### The problem
Set down exactly, from the records below, the line with "destruct (record !!" through the line with "like m0 m -> t", and nothing else.

Stored data:
——————
Lemma Ampr_Add_Some a b r : is_u64 a -> is_u64 b -> Ampr_Add a b = Some r -> r = a + b /\ is_u64 r.
Proof.
  intros Ha Hb. unfold Ampr_Add, is_u64 in *. rewrite sub64_small by lia.
  destruct (b >? u64_max - a) eqn:E; [done|]. intros [= <-]. rewrite add64_small by lia. lia.
Qed.

(** Adding or replacing a state. *)
Lemma ampr_ok_insert t cb s :
  ampr_ok t -> ampr_state_ok s ->
  (is_Some (t !! cb) \/ states_size t < kMaximumAmprCommandBuffers) -> ampr_ok (<[cb := s]> t).
Proof.
  intros [Hs Hall] Hok Hroom. unfold ampr_ok, states_size in *. split.
  - destruct (t !! cb) as [s0|] eqn:E.
    + rewrite map_size_insert_Some by (by eexists). done.
    + rewrite map_size_insert_None by done. destruct Hroom as [[? ?]|]; [done|lia].
  - intros cb' s'. rewrite lookup_insert. case_decide; [by intros [= <-]|apply Hall].
Qed.

Lemma ampr_ok_delete t cb : ampr_ok t -> ampr_ok (delete cb t).
Proof.
  intros [Hs Hall]. unfold ampr_ok, states_size in *. split.
  - rewrite map_size_delete. destruct (t !! cb); simpl; lia.
  - intros cb' s'. rewrite lookup_delete. case_decide; [done|apply Hall].
Qed.

Lemma fresh_state_ok buffer n : is_u64 buffer -> is_u64 n -> ampr_state_ok (mkAmprState buffer n 0 0).
Proof. intros Hb Hn. split; simpl; [done|done|unfold is_u64 in *; lia|lia]. Qed.

Lemma LoadStateLocked_ok cb m t t1 s :
  gm_ok m -> holds_bytes m -> is_u64 cb -> ampr_ok t -> LoadStateLocked cb m t = inr (t1, s) ->
  ampr_ok t1 /\ ampr_state_ok s /\ t1 !! cb = Some s.
Proof.
  intros Hm Hb Hcb Ht. unfold LoadStateLocked. destruct (t !! cb) as [s0|] eqn:E.
  { intros [= <- <-]. split_and!; [done|by apply (proj2 Ht cb)|done]. }
  destruct (_ >=? _) eqn:Eroom; [done|]. destruct (Ampr_Add cb kDataOffset) as [a|] eqn:Ea; [|done].
  apply Ampr_Add_Some in Ea as [_ Ha]; [|done|by unfold is_u64, kDataOffset; u64_lia].
  destruct (Read a 16 m) as [data|] eqn:Er; [|done]. apply Read_bytes in Er as [Er _]; [|done..].
  intros [= <- <-]. assert (Hs : ampr_state_ok (mkAmprState (Ampr_Read64 data 0) (Ampr_Read64 data 8) 0 0))
    by (apply fresh_state_ok; by apply read64_u64).
  split_and!; [|done|apply lookup_insert_eq]. apply ampr_ok_insert; [done|done|right; lia].
Qed.

Lemma install_state_ok cb buffer n header m t :
  ampr_ok t -> is_u64 buffer -> is_u64 n -> ampr_ok (install_state cb buffer n header m t).1.2.
Proof.
  intros Ht Hb Hn. unfold install_state.
  destruct (bool_decide (is_Some (t !! cb))) eqn:E; cbn [negb andb].
  - destruct (Write cb header m) as [m' []]; cbn [negb]; [|done]. apply bool_decide_eq_true in E.
    apply ampr_ok_insert; [done|by apply fresh_state_ok|by left].
  - destruct (_ >=? _) eqn:Er; [done|]. destruct (Write cb header m) as [m' []]; cbn [negb]; [|done].
    apply ampr_ok_insert; [done|by apply fresh_state_ok|right; lia].
Qed.

(** The operations of the service, by what they do to the table. *)
Inductive ampr_step m t : AmprStates -> Prop :=
| am_construct cb buffer n a0 a1 preserve : is_u64 cb -> is_u64 buffer -> is_u64 n ->
    ampr_step m t (Ampr_Construct cb buffer n a0 a1 preserve m t).1.2
| am_destroy cb : ampr_step m t (Ampr_Destroy cb m t).1.2
| am_destroy_apr cb : ampr_step m t (Ampr_DestroyApr cb m t).1.2
| am_set_buffer cb buffer n : is_u64 buffer -> is_u64 n ->
    ampr_step m t (Ampr_SetBuffer cb buffer n m t).1.2
| am_reset cb : is_u64 cb -> ampr_step m t (Ampr_Reset cb m t).1.2
| am_clear cb : is_u64 cb -> ampr_step m t (Ampr_Clear cb m t).1.2
| am_snapshot cb : is_u64 cb -> ampr_step m t (Ampr_Snapshot cb m t).1
| am_append cb record : is_u64 cb -> ampr_step m t (Ampr_Append cb record m t).1.2
| am_complete cb m' t' status : is_u64 cb -> Ampr_Complete cb m t = Some (m', t', status) ->
    ampr_step m t t'.

Lemma ampr_step_ok m t t' : gm_ok m -> holds_bytes m -> ampr_ok t -> ampr_step m t t' -> ampr_ok t'.
Proof.
  intros Hm Hb Ht. destruct 1 as [cb buffer n a0 a1 preserve Hcb Hbuf Hn|cb|cb|cb buffer n Hbuf Hn
    |cb Hcb|cb Hcb|cb Hcb|cb record Hcb|cb m' t' status Hcb Hc].
  - unfold Ampr_Construct. destruct (cb =? 0); [done|]. destruct preserve; [|by apply install_state_ok].
    destruct (Read cb _ m) as [header|] eqn:Er; [|done]. apply Read_bytes in Er as [Er _]; [|done..].
    apply install_state_ok; [done|by apply read64_u64|by apply read64_u64].
  - unfold Ampr_Destroy. destruct (cb =? 0); [done|]. destruct (Write _ _ m) as [m' []]; cbn [negb]; [|done].
    by apply ampr_ok_delete.
  - unfold Ampr_DestroyApr. destruct (cb =? 0); [done|]. destruct (Ampr_Add _ _); [|done].
    by destruct (Write _ _ m).
  - unfold Ampr_SetBuffer. destruct (cb =? 0); [done|]. by apply install_state_ok.
  - unfold Ampr_Reset. destruct (cb =? 0); [done|].
    destruct (LoadStateLocked cb m t) as [|[t1 s]] eqn:El; [done|].
    destruct (LoadStateLocked_ok _ _ _ _ _ Hm Hb Hcb Ht El) as (H1 & [S1 S2 _ _] & H3).
    destruct (Write _ _ m) as [m' []]; cbn [negb]; [|done].
    apply ampr_ok_insert; [done|by apply fresh_state_ok|left; by eexists].
  - unfold Ampr_Clear. destruct (cb =? 0); [done|].
    destruct (LoadStateLocked cb m t) as [|[t1 s]] eqn:El; [done|].
    destruct (LoadStateLocked_ok _ _ _ _ _ Hm Hb Hcb Ht El) as (H1 & _ & _).
    destruct (Write _ _ m) as [m' []]; cbn [negb]; [|done]. by apply ampr_ok_delete.
  - unfold Ampr_Snapshot. destruct (cb =? 0); [done|].
    destruct (LoadStateLocked cb m t) as [|[t1 s]] eqn:El; [done|].
    by destruct (LoadStateLocked_ok _ _ _ _ _ Hm Hb Hcb Ht El) as (H1 & _ & _).
  - unfold Ampr_Append. destruct (cb =? 0); [done|]. destruct record as [|b record]; [done|]. cbn [orb].
    destruct (LoadStateLocked cb m t) as [|[t1 s]] eqn:El; [done|].
    destruct (LoadStateLocked_ok _ _ _ _ _ Hm Hb Hcb Ht El) as (H1 & [S1 S2 S3 S4] & H3).
    set (k := Z.of_nat (length (b :: record))). assert (0 < k) by (unfold k; cbn [length]; lia).
    destruct (_ || _ || _) eqn:Efit; [done|]. destruct (Ampr_Add _ _); [|done].
    destruct (Write _ _ m) as [m' []]; cbn [negb]; [|done].
    apply ampr_ok_insert; [done| |left; by eexists]. unfold is_u64 in *.
    apply orb_false_iff in Efit as [_ Efit]. rewrite sub64_small in Efit by lia.
    split; cbn; [done|done| |]; rewrite !add64_small by lia; lia.
  - unfold Ampr_Complete in Hc. destruct (cb =? 0); [by injection Hc as <- <- <-|].
    destruct (LoadStateLocked cb m t) as [|[t1 s]] eqn:El; [by injection Hc as <- <- <-|].
    destruct (LoadStateLocked_ok _ _ _ _ _ Hm Hb Hcb Ht El) as (H1 & _ & _).
    destruct (complete_loop _ _ _ _ _) as [[m1 st]|]; [|done]. by injection Hc as <- <- <-.
Qed.

Lemma complete_total cb m t :
  gm_ok m -> holds_bytes m -> is_u64 cb -> ampr_ok t -> is_Some (Ampr_Complete cb m t).
Proof.
  intros Hm Hb Hcb Ht. unfold Ampr_Complete. destruct (cb =? 0); [by eexists|].
  destruct (LoadStateLocked cb m t) as [|[t1 s]] eqn:El; [by eexists|].
  destruct (LoadStateLocked_ok _ _ _ _ _ Hm Hb Hcb Ht El) as (_ & [S1 S2 S3 S4] & _). unfold is_u64 in *.
  destruct (complete_loop_total (Z.to_nat (am_write_offset s)) (am_buffer s) (am_write_offset s) 0 m)
    as [[m' st] ->]; [lia|lia|lia|by eexists].
Qed.

(** ** Appending and completing *)

Inductive ampr_command := ReadFile | QueueEvent | WriteAddress (destination value : Z).

(** The image of a command in the buffer; the fields that [Complete] does not
    look at are arbitrary. *)
Definition encodes (command : ampr_command) (record : list Z) : Prop :=
  Forall is_byte record /\
  match command with
  | ReadFile => Z.of_nat (length record) = kAmprReadFileRecordSize /\ Ampr_Read32 record 0 = kReadFileRecordType
  | QueueEvent =>
      Z.of_nat (length record) = kAmprEventQueueRecordSize /\ Ampr_Read32 record 0 = kEventQueueRecordType
  | WriteAddress destination value =>
      Z.of_nat (length record) = kAmprWriteAddressRecordSize /\ Ampr_Read32 record 0 = kWriteAddressRecordType /\
      Ampr_Read64 record 0x08 = destination /\ Ampr_Read64 record 0x10 = value
  end.

(** What the guest asked for: one store per write command, in order, up to the
    first command that cannot be executed. *)
Definition execute (command : ampr_command) m : GuestMemory * AmprCommandBufferStatus :=
  match command with
  | ReadFile => (m, ampr_kOk)
  | QueueEvent => (m, ampr_kUnsupportedRecord)
  | WriteAddress destination value =>
      if destination =? 0 then (m, ampr_kMemoryFault)
      else let '(m', ok) := Write destination (le_bytes 8 value) m in
           (m', if ok then ampr_kOk else ampr_kMemoryFault)
  end.
Fixpoint execute_all (commands : list ampr_command) m : GuestMemory * AmprCommandBufferStatus :=
  match commands with
  | [] => (m, ampr_kOk)
  | command :: rest =>
      match execute command m with
      | (m', ampr_kOk) => execute_all rest m'
      | stopped => stopped
      end
  end.

Fixpoint append_all command_buffer (records : list (list Z)) m t
    : GuestMemory * AmprStates * AmprCommandBufferStatus :=
  match records with
  | [] => (m, t, ampr_kOk)
  | record :: rest =>
      match Ampr_Append command_buffer record m t with
      | (m', t', ampr_kOk) => append_all command_buffer rest m' t'
      | failed => failed
      end
  end.

Section commands.
Context (command_buffer buffer capacity : Z) (m0 : GuestMemory).
Context (Hm0 : gm_ok m0) (Hcb : command_buffer <> 0) (Hbuffer : is_u64 buffer /\ buffer <> 0).
Context (Hcapacity : 0 <= capacity /\ buffer + capacity <= u64_max).

(** The buffer can be read and written and does not alias itself. *)
Context (Hread : accessible m0 buffer capacity kRead) (Hwrite : accessible m0 buffer capacity kWrite).
Context (Hdistinct : distinct_locs m0 buffer capacity).

Lemma buffer_window : 0 < capacity -> base_address_ m0 <= buffer /\ buffer + capacity <= gm_end m0.
Proof. intros Hc. apply (accessible_contained m0 buffer capacity kRead Hm0); [lia|done]. Qed.

Lemma bytes_at_split m off n1 n2 :
  0 <= n1 -> 0 <= n2 -> guest_bytes m (buffer + off) (n1 + n2)
  = guest_bytes m (buffer + off) n1 ++ guest_bytes m (buffer + (off + n1)) n2.
Proof. intros H1 H2. rewrite guest_bytes_app by done. by rewrite Z.add_assoc. Qed.

(** A store into the buffer at [off] keeps what is below and adds the bytes. *)
Lemma buffer_store m m' off (record : list Z) :
  like m0 m -> like m0 m' -> 0 <= off -> 0 < Z.of_nat (length record) -> off + Z.of_nat (length record) <= capacity ->
  stored (source_byte record) m m' (buffer + off) (Z.of_nat (length record)) ->
  guest_bytes m' buffer off = guest_bytes m buffer off /\
  guest_bytes m' (buffer + off) (Z.of_nat (length record)) = record.
Proof.
  intros Hm Hm' Ho Hl Hfit Hst. destruct (buffer_window ltac:(lia)) as [B1 B2].
  destruct (like_end m0 m Hm) as [E1 E2].
  destruct (stored_distinct (source_byte record) m m' (buffer + off) (Z.of_nat (length record)) Hst) as [P1 P2].
  { apply (like_distinct m0); [done|]. eapply distinct_sub; [exact Hdistinct|lia|lia]. }
  split.
  - unfold guest_bytes. apply map_ext_in. intros i Hi%list_elem_of_In%elem_of_seq. apply P2.
    + rewrite E1, E2. lia.
    + intros j Hj. rewrite !(like_loc m0 m) by done. rewrite <- Z.add_assoc. intros Heq%Hdistinct; lia.
  - apply list_eq. intros i. destruct (decide (i < length record)%nat) as [Hi|Hi].
    + rewrite guest_bytes_lookup by lia. rewrite P1 by lia. unfold source_byte. rewrite Nat2Z.id.
      destruct (record !! i) eqn:E; [done|]. apply lookup_ge_None_1 in E. lia.
    + rewrite !lookup_ge_None_2; [done|lia|rewrite guest_bytes_length; lia].
Qed.

Definition cursor (off count : Z) : AmprState := mkAmprState buffer capacity off count.

Lemma append_spec record m t off count :
  like m0 m -> t !! command_buffer = Some (cursor off count) -> 0 <= count <= off -> record <> [] ->
  off + Z.of_nat (length record) <= capacity ->
  exists m', Ampr_Append command_buffer record m t
      = (m', <[command_buffer := cursor (off + Z.of_nat (length record)) (count + 1)]> t, ampr_kOk)
    /\ like m0 m' /\ guest_bytes m' buffer (off + Z.of_nat (length record)) = guest_bytes m buffer off ++ record.
Proof.
  intros Hm Ht Hc Hne Hfit. destruct (buffer_window ltac:(destruct record; cbn [length] in *; [done|lia])) as [B1 B2].
  assert (Hl : 0 < Z.of_nat (length record)) by (destruct record; [done|cbn [length]; lia]).
  unfold is_u64 in *.
  destruct (like_write m0 m (buffer + off) record Hm ltac:(unfold is_u64; lia)) as (m' & Ew & Hm' & Hst).
  { rewrite Z.max_r by lia. eapply accessible_sub; [exact Hwrite|lia|lia]. }
  exists m'. split_and!; [|done|].
  - unfold Ampr_Append. rewrite (proj2 (Z.eqb_neq command_buffer 0)) by done.
    replace (match record with [] => true | _ => false end) with false by (by destruct record). cbn [orb].
    unfold LoadStateLocked. rewrite Ht. cbn [cursor am_buffer am_size am_write_offset am_command_count].
    rewrite (proj2 (Z.eqb_neq buffer 0)) by apply Hbuffer. rewrite sub64_small by lia.
    cbn [orb]. replace ((off >? capacity) || (Z.of_nat (length record) >? capacity - off)) with false by lia.
    unfold Ampr_Add. rewrite sub64_small by lia.
    replace (off >? u64_max - buffer) with false by lia. rewrite !add64_small by lia. rewrite Ew. done.
  - destruct (buffer_store m m' off record Hm Hm' ltac:(lia) Hl Hfit Hst) as [<- <-].
    rewrite <- (Z.add_0_r buffer) at 1. rewrite bytes_at_split, Z.add_0_r, Z.add_0_l by lia.
    rewrite guest_bytes_length. by rewrite Z2Nat.id by lia.
Qed.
——————
### Task response
      destruct (record !! i) eqn:E; [done|]. apply lookup_ge_None_1 in E. lia.
    + rewrite !lookup_ge_None_2; [done|lia|rewrite guest_bytes_length; lia].
Qed.

Definition cursor (off count : Z) : AmprState := mkAmprState buffer capacity off count.

Lemma append_spec record m t off count :
  like m0 m -> t !! command_buffer = Some (cursor off count) -> 0 <= count <= off -> record <> [] ->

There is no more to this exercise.